Scan the records below for the line containing "induction a as [|x a IH]; intros" and the line containing "- cbn [length". Copy both, plus every line between, exactly.

(Saved entries)
┄┄┄┄┄┄┄┄┄┄

(** Handshake scenario A: the ack arrives during the second wait. *)
Lemma hello_ack_polling_witness :
  port_opens (mkWorld true [ready_banner] [[]; ["I"%byte]]) = true
  /\ In ready_banner (heard (startup (mkWorld true [ready_banner] [[]; ["I"%byte]])))
  /\ establish_connection (mkWorld true [ready_banner] [[]; ["I"%byte]])
     = (mkSession (Some LinkOpen) (mkSerial [] ["H"%byte]) true 2, Proceed).
Proof.
  assert (Hb : In ready_banner
                 (heard (startup (mkWorld true [ready_banner] [[]; ["I"%byte]]))))
    by (left; reflexivity).
  assert (Hq : quiet (replies (mkWorld true [ready_banner] [[]; ["I"%byte]])) 1).
  { intros [|j] Hj; [reflexivity | lia]. }
  split; [reflexivity|]. split; [exact Hb|].
  refine (proj2 (proj1 (proj2 (proj2
            (proj1 (hello_ack_polling (mkWorld true [ready_banner] [[]; ["I"%byte]])
                      eq_refl) Hb)))
            1%nat "I"%byte [] (mkSession None (mkSerial [] []) true 0) _ Hq eq_refl)).
  lia.
Defined.

(** Five taps among thirty releases, then one more tap: the session ends
    with the thirtieth release and the tap after it is dropped. *)
Lemma spr_task_stops_at_target_witness :
  Forall tap_or_release spr_before
  /\ length (stamps_of "R" spr_before) = pred nspr_taps
  /\ spr_task leftovers
       (mkSerial (frames spr_before ++ frame "R" (stamp_of_nat 4)
                  ++ frame "T" (stamp_of_nat 5)) [])
     = Ret tt
         (mkVars "C" [3; 5] (repeat "P"%string 5) (repeat 2 5)
            (repeat 1 24 ++ repeat 3 5 ++ [4]))
         (mkSerial [] ["P"; "I"]%byte).
Proof.
  assert (Hall : Forall tap_or_release spr_before).
  { unfold spr_before, tap_or_release. simpl.
    repeat (apply List.Forall_cons; [first [left; reflexivity | right; reflexivity]|]).
    apply List.Forall_nil. }
  split; [exact Hall|]. split; [reflexivity|].
  apply (proj1 spr_task_stops_at_target leftovers spr_before (stamp_of_nat 4)
           (frame "T" (stamp_of_nat 5)) [] Hall eq_refl).
Defined.

(** A tone and a release, then the ContinuationTone: the trial ends in
    [IndexError] with no tap recorded. *)
Lemma continuation_before_first_tap_witness :
  Forall tone_or_release [("S"%byte, stamp_of_nat 1); ("R"%byte, stamp_of_nat 2)]
  /\ exists g,
      sc_tapping 4 600 leftovers
        (mkSerial (frames [("S"%byte, stamp_of_nat 1); ("R"%byte, stamp_of_nat 2)]
                   ++ "C"%byte :: stamp_bytes (stamp_of_nat 3) ++ ["I"%byte]) [])
      = Raise IndexError g
          (mkSerial (stamp_bytes (stamp_of_nat 3) ++ ["I"%byte])
             ([] ++ "B"%byte :: format_i 4 ++ format_i 600))
      /\ tap_types g = [].
Proof.
  assert (H : Forall tone_or_release
                [("S"%byte, stamp_of_nat 1); ("R"%byte, stamp_of_nat 2)]).
  { unfold tone_or_release.
    repeat (apply List.Forall_cons; [first [left; reflexivity | right; reflexivity]|]).
    apply List.Forall_nil. }
  split; [exact H|].
  apply (proj2 (proj2 continuation_before_first_tap) 4%N 600%N leftovers _ _ [] H).
Defined.

(** * Further properties *)

(** ** The byte order of a timestamp *)

Lemma int_from_bytes_little_bounds (b : list byte) :
  0 <= int_from_bytes_little b < 256 ^ Z.of_nat (length b).
Proof.
  induction b as [|x b IH]; [simpl; lia|].
  cbn [int_from_bytes_little length]. rewrite Nat2Z.inj_succ, Z.pow_succ_r by lia.
  pose proof (Byte.to_N_bounded x) as Hx.
  assert (0 <= Z.of_N (Byte.to_N x) <= 255) by lia. lia.
Qed.

(** X1: the bytes of a timestamp weigh by their position, the first the
    least: the value of [a ++ b] is the value of [a] plus the value of [b]
    shifted past the bytes of [a]. *)
Theorem little_endian_append (a b : list byte) :
  int_from_bytes_little (a ++ b)
  = int_from_bytes_little a
    + 256 ^ Z.of_nat (length a) * int_from_bytes_little b.
Proof.
  induction a as [|x a IH]; [simpl; lia|].
  cbn [app int_from_bytes_little length].
  rewrite IH, Nat2Z.inj_succ, Z.pow_succ_r by lia. ring.
Qed.

Lemma byte_to_N_inj (x y : byte) : Byte.to_N x = Byte.to_N y -> x = y.
Proof.
  intros H. pose proof (Byte.of_to_N x) as Hx. pose proof (Byte.of_to_N y) as Hy.
  rewrite H in Hx. congruence.
Qed.

(** X2: two byte strings of the same length that decode to the same
    integer are the same string: the decoding loses nothing. *)
Theorem int_from_bytes_little_inj (a : list byte) :
  forall b,
    length a = length b ->
    int_from_bytes_little a = int_from_bytes_little b ->
    a = b.
Proof.
  induction a as [|x a IH]; intros [|y b] Hlen Hval; simpl in Hlen;
    try discriminate; [reflexivity|].
  cbn [int_from_bytes_little] in Hval.
  pose proof (Byte.to_N_bounded x). pose proof (Byte.to_N_bounded y).
  assert (Hxy : Z.of_N (Byte.to_N x) = Z.of_N (Byte.to_N y)) by lia.
  assert (Hab : int_from_bytes_little a = int_from_bytes_little b) by lia.
  f_equal.
  - apply byte_to_N_inj. lia.
  - apply IH; [lia | exact Hab].
Qed.

(** ** What [read_timestamp] takes from the port *)

Lemma recv_exact (bs : list byte) :
  forall acc g rest out,
    recv (length bs) acc g (mkSerial (bs ++ rest) out)
    = Ret (acc ++ bs) g (mkSerial rest out).
Proof.
  induction bs as [|b bs IH]; intros acc g rest out.
  - simpl. rewrite app_nil_r. reflexivity.
  - cbn [length recv]. unfold bind, await_byte, ser_read. cbn [rx tx app].
    rewrite IH, <- app_assoc. reflexivity.
Qed.

Lemma recv_starved (k : nat) :
  forall acc g ser,
    (length (rx ser) < k)%nat ->
    recv k acc g ser = Spin g (mkSerial [] (tx ser)).
Proof.
  induction k as [|k IH]; intros acc g ser Hlen; [lia|].
  cbn [recv]. unfold bind, await_byte, ser_read.
  destruct ser as [[|b r] o]; cbn [rx tx] in *; [reflexivity|].
  rewrite IH by (simpl in *; lia). reflexivity.
Qed.

Lemma read_timestamp_exact (bs rest out : list byte) (g : vars) :
  read_timestamp (length bs) g (mkSerial (bs ++ rest) out)
  = Ret (int_from_bytes_little bs) g (mkSerial rest out).
Proof. unfold read_timestamp, bind. rewrite recv_exact. reflexivity. Qed.

(** X3: with [nbytes] bytes or more in the buffer, [read_timestamp] takes
    exactly the first [nbytes], returns their little-endian value, a number
    below [256 ^ nbytes], and leaves the rest of the buffer, the bytes
    written and the globals as they were. *)
Theorem read_timestamp_takes_nbytes (bs rest out : list byte) (g : vars) :
  read_timestamp (length bs) g (mkSerial (bs ++ rest) out)
  = Ret (int_from_bytes_little bs) g (mkSerial rest out)
  /\ 0 <= int_from_bytes_little bs < 256 ^ Z.of_nat (length bs).
Proof.
  split; [apply read_timestamp_exact | apply int_from_bytes_little_bounds].
Qed.

(** X4: with fewer than [nbytes] bytes to come, [read_timestamp] never
    returns: it has taken the bytes there were and waits for the others,
    the globals untouched. *)
Theorem read_timestamp_starves (nbytes : nat) (g : vars) (ser : serial) :
  (in_waiting ser < nbytes)%nat ->
  read_timestamp nbytes g ser = Spin g (mkSerial [] (tx ser)).
Proof.
  intros H. unfold read_timestamp, bind. rewrite recv_starved by exact H.
  reflexivity.
Qed.

(** X5: a timestamp read from four bytes is an unsigned 32-bit number. *)
Theorem read_timestamp_u32 (g g' : vars) (ser ser' : serial) (t : Z) :
  read_timestamp 4 g ser = Ret t g' ser' ->
  0 <= t < 2 ^ 32.
Proof.
  intros H. destruct ser as [[|a [|b [|c [|d r]]]] o]; try discriminate.
  pose proof (read_timestamp_exact [a; b; c; d] r o g) as E.
  cbn [length app] in E. rewrite E in H. inversion H; subst.
  pose proof (int_from_bytes_little_bounds [a; b; c; d]) as Hb.
  simpl length in Hb. exact Hb.
Qed.

(** ** The trial loop as a decoder of frames *)

Lemma sc_loop_round (g g' : vars) (ser ser' : serial) :
  sc_body g ser = Ret Next g' ser' -> sc_loop g ser = sc_loop g' ser'.
Proof.
  intros E. unfold sc_loop at 1. cbn [sc_while]. rewrite E.
  apply sc_loop_any_fuel. apply sc_body_shorter in E. unfold in_waiting. lia.
Qed.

┄┄┄┄┄┄┄┄┄┄

**Solution for this exercise**
  induction a as [|x a IH]; intros [|y b] Hlen Hval; simpl in Hlen;
    try discriminate; [reflexivity|].
  cbn [int_from_bytes_little] in Hval.
  pose proof (Byte.to_N_bounded x). pose proof (Byte.to_N_bounded y).
  assert (Hxy : Z.of_N (Byte.to_N x) = Z.of_N (Byte.to_N y)) by lia.
  assert (Hab : int_from_bytes_little a = int_from_bytes_little b) by lia.
  f_equal.
  - apply byte_to_N_inj. lia.
  - apply IH; [lia | exact Hab].
Qed.

(** ** What [read_timestamp] takes from the port *)

Lemma recv_exact (bs : list byte) :
  forall acc g rest out,
    recv (length bs) acc g (mkSerial (bs ++ rest) out)
    = Ret (acc ++ bs) g (mkSerial rest out).
Proof.
  induction bs as [|b bs IH]; intros acc g rest out.
  - simpl. rewrite app_nil_r. reflexivity.
  - cbn [length recv]. unfold bind, await_byte, ser_read. cbn [rx tx app].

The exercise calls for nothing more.